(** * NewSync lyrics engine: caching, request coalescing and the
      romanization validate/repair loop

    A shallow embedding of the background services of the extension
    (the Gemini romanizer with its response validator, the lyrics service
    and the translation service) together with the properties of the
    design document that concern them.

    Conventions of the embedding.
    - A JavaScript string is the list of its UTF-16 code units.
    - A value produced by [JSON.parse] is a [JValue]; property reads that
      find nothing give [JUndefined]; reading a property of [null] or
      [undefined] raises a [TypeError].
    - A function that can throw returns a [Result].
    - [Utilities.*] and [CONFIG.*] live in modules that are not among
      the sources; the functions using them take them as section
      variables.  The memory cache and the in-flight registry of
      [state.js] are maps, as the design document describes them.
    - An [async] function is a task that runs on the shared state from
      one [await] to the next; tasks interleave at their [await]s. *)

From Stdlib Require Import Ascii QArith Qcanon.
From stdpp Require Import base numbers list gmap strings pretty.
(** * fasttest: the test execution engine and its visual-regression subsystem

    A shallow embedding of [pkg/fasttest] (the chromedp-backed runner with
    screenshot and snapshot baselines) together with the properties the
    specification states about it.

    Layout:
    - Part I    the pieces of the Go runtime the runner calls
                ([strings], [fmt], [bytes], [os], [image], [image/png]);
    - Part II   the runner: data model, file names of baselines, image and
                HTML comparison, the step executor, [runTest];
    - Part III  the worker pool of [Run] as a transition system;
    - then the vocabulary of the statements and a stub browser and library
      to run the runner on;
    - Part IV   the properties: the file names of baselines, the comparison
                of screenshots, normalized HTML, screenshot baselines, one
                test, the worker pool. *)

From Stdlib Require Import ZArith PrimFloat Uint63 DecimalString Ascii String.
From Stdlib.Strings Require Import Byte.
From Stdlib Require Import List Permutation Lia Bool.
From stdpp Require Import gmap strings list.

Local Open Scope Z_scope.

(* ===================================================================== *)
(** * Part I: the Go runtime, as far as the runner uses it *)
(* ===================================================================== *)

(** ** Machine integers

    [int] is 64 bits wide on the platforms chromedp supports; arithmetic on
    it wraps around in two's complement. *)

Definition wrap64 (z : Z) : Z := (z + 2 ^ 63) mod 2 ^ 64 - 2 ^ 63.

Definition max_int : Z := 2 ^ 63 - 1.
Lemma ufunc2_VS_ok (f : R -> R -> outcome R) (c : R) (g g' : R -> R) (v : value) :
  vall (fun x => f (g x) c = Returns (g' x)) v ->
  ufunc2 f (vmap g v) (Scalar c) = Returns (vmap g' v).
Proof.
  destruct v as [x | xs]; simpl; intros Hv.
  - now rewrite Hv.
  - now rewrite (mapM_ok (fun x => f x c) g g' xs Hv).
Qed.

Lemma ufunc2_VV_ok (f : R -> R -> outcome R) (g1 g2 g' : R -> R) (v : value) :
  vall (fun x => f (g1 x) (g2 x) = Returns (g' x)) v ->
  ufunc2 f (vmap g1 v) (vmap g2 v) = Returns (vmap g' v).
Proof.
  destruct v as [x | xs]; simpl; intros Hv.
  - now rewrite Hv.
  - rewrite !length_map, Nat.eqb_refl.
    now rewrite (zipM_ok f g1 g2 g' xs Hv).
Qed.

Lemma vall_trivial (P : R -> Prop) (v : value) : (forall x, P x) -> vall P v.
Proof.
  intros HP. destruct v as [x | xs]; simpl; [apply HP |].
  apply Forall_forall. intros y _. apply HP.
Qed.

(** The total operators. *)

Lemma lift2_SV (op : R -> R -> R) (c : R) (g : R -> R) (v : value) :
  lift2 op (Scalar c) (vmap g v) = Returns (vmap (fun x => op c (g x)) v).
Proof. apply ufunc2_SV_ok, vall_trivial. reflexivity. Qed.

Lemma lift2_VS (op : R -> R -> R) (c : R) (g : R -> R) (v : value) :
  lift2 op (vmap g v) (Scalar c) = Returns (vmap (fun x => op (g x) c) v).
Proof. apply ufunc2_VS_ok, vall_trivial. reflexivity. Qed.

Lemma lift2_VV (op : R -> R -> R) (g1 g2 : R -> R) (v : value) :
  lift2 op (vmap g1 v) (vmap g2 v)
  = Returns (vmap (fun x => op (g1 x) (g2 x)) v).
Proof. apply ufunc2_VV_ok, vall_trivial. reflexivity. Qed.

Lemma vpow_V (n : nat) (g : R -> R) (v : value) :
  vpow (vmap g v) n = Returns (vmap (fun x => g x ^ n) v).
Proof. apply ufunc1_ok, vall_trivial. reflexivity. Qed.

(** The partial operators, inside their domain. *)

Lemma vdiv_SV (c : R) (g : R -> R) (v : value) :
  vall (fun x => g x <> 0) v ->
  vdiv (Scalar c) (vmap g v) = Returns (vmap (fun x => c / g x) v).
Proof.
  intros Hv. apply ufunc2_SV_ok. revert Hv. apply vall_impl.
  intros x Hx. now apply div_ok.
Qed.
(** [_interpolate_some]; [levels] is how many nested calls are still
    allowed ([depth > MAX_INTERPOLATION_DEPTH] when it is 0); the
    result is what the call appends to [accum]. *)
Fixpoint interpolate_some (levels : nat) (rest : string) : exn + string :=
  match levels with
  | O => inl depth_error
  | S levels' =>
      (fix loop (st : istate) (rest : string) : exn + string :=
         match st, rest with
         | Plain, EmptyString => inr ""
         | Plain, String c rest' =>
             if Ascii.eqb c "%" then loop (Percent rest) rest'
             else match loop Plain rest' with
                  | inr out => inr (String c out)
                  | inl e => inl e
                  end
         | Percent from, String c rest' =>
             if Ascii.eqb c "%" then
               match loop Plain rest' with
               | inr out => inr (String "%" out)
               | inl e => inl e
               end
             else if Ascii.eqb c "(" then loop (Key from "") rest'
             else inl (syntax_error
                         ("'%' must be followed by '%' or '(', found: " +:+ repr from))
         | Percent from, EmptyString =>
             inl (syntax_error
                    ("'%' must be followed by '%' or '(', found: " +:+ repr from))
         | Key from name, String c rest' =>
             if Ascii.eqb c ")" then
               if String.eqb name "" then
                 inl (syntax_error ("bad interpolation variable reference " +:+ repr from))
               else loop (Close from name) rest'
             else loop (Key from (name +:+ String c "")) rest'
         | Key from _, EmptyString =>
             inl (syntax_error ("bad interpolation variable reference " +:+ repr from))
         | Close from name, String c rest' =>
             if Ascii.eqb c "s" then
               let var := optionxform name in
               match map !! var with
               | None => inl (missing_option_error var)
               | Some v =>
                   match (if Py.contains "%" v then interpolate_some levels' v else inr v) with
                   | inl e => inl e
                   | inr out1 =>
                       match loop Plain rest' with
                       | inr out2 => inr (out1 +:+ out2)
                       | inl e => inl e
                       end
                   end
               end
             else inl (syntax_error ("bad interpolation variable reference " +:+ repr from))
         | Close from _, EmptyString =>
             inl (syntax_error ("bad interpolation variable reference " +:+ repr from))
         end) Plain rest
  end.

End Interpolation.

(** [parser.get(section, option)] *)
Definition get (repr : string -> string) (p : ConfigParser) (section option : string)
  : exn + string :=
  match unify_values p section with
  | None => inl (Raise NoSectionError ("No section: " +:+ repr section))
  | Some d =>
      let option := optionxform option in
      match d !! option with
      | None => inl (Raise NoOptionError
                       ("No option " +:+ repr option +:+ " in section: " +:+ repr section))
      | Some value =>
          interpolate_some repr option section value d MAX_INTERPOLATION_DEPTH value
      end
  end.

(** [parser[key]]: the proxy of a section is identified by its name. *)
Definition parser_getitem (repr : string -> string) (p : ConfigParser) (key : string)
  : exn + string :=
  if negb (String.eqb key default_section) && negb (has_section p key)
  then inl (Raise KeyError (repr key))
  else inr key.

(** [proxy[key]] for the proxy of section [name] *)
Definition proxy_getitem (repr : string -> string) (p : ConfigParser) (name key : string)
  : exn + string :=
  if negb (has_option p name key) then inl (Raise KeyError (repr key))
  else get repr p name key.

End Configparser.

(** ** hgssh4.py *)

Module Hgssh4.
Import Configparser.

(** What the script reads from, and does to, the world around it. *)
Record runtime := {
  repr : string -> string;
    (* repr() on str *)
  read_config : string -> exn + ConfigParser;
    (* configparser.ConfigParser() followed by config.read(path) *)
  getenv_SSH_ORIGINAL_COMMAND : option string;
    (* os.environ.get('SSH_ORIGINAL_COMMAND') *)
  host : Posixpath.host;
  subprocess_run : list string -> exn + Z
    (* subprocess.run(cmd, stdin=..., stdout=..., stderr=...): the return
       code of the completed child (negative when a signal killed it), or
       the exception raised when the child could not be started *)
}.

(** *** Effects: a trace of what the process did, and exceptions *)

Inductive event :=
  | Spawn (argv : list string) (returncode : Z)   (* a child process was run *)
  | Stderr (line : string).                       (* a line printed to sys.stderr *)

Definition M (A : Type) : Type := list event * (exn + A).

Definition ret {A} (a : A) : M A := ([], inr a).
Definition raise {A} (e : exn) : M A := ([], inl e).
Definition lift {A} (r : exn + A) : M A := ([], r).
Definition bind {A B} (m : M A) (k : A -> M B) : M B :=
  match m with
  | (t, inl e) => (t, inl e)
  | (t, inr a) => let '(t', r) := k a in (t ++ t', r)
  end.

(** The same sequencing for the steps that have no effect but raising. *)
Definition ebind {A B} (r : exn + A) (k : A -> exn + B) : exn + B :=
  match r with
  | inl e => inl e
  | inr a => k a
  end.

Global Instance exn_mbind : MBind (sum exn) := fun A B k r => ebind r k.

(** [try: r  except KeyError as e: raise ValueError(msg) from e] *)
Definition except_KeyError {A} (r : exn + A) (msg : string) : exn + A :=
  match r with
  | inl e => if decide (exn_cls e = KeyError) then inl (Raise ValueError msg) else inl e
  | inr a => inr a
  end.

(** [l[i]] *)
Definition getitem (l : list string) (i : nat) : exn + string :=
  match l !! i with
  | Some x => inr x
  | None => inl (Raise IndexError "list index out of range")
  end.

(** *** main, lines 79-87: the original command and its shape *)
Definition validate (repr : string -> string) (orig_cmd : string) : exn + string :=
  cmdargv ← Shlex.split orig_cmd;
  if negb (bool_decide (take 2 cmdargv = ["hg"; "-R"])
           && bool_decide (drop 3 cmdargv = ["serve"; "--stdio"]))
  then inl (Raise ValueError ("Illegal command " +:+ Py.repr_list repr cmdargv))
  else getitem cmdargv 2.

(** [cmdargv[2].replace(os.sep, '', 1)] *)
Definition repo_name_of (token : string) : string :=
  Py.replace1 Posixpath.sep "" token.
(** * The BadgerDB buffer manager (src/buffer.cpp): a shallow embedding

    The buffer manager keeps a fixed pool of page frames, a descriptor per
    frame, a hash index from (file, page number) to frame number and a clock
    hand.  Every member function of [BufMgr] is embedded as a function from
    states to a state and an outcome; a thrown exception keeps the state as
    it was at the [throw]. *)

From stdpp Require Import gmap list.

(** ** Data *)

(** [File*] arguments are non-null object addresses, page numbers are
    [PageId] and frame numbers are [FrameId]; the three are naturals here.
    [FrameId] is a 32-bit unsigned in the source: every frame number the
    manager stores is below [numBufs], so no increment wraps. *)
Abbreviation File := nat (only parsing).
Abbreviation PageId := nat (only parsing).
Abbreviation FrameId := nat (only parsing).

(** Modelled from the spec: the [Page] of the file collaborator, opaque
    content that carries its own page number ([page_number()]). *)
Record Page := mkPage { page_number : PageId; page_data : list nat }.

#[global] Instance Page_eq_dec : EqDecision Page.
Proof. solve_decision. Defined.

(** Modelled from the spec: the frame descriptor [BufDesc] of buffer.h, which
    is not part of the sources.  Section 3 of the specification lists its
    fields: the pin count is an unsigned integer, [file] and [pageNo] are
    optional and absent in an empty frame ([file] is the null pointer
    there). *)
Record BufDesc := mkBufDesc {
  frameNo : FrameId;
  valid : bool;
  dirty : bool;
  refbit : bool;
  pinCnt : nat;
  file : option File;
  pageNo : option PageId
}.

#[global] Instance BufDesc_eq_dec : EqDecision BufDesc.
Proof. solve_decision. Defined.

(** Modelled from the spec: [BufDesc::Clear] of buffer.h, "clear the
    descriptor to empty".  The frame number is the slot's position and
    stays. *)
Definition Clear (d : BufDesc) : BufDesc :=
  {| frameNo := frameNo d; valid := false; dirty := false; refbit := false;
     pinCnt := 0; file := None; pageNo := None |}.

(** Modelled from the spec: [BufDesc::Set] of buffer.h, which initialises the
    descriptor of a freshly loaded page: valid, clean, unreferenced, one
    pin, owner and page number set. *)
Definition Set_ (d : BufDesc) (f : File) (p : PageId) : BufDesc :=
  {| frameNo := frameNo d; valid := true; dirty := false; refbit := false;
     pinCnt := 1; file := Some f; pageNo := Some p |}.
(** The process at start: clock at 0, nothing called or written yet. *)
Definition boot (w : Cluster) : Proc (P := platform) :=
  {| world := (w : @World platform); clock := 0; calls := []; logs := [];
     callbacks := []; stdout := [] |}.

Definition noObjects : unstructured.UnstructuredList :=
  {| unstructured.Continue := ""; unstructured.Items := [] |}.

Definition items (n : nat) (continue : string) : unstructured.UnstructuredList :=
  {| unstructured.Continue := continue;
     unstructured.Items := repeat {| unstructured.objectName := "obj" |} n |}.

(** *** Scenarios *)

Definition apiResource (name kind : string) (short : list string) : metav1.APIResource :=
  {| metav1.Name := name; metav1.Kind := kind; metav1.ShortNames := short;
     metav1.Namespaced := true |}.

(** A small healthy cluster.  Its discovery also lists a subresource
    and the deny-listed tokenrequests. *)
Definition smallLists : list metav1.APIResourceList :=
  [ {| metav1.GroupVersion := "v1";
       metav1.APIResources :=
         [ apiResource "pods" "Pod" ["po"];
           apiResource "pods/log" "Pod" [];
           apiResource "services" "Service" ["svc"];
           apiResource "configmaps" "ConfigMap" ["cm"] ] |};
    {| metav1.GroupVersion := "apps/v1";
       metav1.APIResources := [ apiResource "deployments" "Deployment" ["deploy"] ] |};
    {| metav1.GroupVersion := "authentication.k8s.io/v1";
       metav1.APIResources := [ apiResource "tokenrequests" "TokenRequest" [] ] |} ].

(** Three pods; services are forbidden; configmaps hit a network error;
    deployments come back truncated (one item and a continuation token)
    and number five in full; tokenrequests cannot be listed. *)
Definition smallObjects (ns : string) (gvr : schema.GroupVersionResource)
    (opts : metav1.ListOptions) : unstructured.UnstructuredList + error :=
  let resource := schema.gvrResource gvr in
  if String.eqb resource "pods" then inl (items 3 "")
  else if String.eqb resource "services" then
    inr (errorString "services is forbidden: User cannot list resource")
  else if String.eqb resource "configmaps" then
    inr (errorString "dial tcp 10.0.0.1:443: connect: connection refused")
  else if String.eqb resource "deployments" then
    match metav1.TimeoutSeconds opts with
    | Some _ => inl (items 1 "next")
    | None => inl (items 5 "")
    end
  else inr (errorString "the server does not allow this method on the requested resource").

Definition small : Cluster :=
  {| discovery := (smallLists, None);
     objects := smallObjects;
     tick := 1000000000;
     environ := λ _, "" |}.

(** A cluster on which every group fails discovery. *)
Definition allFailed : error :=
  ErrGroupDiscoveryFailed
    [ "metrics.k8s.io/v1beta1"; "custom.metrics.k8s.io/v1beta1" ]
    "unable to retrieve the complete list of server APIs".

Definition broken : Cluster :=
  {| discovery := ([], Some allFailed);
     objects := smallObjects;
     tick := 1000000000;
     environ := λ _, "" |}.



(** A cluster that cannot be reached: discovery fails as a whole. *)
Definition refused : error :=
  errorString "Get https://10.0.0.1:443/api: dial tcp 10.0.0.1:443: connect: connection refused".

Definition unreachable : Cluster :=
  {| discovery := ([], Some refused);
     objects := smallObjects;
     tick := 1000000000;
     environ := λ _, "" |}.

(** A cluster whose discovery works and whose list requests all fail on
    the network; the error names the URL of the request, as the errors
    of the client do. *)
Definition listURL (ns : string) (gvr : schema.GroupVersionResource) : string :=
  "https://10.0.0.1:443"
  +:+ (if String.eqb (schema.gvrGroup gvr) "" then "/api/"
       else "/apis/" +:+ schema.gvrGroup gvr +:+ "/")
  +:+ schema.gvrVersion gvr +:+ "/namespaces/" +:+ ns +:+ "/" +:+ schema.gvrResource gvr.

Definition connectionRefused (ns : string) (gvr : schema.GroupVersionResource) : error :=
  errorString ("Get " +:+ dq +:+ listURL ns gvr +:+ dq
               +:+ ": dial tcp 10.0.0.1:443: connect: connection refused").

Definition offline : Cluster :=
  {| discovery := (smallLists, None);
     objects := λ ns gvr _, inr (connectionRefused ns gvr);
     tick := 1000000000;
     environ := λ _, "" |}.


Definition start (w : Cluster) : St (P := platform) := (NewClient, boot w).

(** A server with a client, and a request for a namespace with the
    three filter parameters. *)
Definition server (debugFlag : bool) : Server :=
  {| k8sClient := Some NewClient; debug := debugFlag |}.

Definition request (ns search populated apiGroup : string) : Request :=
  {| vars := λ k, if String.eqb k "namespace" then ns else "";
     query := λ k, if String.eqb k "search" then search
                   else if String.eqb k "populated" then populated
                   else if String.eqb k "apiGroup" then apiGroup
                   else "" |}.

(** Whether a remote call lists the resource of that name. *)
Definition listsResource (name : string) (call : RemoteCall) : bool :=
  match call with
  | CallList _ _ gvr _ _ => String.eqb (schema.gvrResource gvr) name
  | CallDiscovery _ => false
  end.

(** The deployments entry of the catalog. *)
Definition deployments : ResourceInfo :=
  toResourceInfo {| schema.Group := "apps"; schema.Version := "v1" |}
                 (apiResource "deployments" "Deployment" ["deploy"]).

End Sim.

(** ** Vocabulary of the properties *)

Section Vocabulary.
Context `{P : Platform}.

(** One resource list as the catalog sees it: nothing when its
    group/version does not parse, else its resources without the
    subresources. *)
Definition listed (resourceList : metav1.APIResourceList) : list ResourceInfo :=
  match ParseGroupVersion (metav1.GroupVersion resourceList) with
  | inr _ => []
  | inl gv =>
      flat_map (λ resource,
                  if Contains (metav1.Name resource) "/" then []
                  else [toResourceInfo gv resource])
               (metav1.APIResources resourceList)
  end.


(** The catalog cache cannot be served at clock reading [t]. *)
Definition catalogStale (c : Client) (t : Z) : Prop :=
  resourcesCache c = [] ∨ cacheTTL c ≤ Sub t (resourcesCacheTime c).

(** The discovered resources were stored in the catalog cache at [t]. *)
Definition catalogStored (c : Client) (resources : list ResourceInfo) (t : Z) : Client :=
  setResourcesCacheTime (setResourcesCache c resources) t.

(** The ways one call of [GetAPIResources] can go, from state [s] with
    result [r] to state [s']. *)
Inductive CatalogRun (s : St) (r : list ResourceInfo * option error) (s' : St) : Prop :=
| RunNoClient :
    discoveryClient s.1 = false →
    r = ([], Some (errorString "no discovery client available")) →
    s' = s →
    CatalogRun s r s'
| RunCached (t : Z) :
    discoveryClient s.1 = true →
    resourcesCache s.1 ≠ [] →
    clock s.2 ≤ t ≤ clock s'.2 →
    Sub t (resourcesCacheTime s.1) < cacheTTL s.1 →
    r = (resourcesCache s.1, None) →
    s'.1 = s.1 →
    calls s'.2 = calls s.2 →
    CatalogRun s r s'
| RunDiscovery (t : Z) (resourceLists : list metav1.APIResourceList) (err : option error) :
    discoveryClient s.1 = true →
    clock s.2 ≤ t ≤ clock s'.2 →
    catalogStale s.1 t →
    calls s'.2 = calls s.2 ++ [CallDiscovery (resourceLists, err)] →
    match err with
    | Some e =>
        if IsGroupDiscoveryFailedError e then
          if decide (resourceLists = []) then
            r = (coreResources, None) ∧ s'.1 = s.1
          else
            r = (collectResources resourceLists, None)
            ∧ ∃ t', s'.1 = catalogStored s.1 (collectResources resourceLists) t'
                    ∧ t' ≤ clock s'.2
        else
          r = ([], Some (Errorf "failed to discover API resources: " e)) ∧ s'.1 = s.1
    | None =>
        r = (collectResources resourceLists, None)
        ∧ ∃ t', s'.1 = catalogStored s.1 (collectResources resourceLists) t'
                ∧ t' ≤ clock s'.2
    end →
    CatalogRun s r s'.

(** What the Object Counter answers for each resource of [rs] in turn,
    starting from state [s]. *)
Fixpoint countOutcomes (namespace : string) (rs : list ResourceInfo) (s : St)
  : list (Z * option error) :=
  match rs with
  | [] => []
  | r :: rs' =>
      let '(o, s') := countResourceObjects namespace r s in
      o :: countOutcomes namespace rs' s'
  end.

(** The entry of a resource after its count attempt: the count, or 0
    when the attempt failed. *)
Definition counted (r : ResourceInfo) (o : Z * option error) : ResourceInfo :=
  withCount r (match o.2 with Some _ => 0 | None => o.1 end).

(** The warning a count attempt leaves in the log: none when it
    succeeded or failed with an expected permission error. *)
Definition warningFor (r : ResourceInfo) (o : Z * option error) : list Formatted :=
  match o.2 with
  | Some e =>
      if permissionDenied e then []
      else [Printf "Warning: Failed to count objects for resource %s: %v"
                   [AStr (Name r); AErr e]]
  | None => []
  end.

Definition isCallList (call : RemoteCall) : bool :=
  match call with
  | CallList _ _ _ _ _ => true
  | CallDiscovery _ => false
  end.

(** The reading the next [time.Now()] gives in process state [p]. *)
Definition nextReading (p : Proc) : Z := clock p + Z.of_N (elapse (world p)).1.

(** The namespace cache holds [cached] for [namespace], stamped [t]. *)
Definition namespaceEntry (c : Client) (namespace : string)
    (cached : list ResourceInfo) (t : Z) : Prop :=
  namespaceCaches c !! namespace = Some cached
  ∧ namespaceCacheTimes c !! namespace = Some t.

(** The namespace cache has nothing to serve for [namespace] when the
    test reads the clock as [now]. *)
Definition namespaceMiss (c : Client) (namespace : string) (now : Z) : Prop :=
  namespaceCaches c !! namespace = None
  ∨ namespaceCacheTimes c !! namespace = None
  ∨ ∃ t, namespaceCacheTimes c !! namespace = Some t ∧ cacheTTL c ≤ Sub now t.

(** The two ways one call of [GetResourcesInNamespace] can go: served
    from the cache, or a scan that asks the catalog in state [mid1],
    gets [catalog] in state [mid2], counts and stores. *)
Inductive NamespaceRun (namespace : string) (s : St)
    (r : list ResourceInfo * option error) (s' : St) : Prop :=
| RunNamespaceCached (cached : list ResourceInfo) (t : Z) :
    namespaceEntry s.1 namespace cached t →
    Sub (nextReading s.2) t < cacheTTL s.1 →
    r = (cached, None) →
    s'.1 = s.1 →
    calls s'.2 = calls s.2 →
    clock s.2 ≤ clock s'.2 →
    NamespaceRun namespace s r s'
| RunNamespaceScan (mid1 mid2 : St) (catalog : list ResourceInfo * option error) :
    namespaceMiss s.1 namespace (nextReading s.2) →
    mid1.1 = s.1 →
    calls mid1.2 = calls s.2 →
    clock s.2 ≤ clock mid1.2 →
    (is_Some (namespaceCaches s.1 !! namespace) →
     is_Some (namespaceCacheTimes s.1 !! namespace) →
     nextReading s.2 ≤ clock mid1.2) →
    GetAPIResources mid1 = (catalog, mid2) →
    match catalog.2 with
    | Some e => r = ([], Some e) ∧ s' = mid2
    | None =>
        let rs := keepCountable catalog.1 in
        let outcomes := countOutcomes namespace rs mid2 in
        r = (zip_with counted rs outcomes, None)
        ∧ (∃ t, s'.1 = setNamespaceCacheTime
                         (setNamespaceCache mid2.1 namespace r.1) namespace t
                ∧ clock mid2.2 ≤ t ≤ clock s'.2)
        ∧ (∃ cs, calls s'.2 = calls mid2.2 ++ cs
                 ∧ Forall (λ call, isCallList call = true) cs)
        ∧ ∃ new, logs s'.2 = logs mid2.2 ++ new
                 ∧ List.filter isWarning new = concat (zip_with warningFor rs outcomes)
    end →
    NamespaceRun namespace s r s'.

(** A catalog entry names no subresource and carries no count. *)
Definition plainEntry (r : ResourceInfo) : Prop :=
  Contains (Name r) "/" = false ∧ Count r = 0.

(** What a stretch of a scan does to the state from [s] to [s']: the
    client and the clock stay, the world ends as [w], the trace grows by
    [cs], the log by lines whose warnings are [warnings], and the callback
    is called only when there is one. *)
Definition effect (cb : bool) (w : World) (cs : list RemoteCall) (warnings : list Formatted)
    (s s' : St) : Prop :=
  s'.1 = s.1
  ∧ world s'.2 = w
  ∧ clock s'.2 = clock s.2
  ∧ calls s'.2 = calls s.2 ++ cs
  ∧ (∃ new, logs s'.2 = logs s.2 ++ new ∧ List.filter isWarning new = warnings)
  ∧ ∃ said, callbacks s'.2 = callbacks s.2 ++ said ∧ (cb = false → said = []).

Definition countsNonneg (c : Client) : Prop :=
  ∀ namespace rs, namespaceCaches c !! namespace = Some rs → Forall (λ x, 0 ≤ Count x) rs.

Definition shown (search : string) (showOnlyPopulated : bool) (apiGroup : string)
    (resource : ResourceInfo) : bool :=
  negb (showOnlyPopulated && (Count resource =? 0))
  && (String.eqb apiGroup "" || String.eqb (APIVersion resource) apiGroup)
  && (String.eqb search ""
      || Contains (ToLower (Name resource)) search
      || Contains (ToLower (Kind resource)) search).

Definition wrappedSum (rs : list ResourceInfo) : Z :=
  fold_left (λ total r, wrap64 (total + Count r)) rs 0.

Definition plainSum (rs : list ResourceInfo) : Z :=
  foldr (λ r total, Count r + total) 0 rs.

————————

Find all the lines containing "cannot" in the material, then copy them.

Exercise result:
    and number five in full; tokenrequests cannot be listed. *)
    inr (errorString "services is forbidden: User cannot list resource")
(** A cluster that cannot be reached: discovery fails as a whole. *)
(** The catalog cache cannot be served at clock reading [t]. *)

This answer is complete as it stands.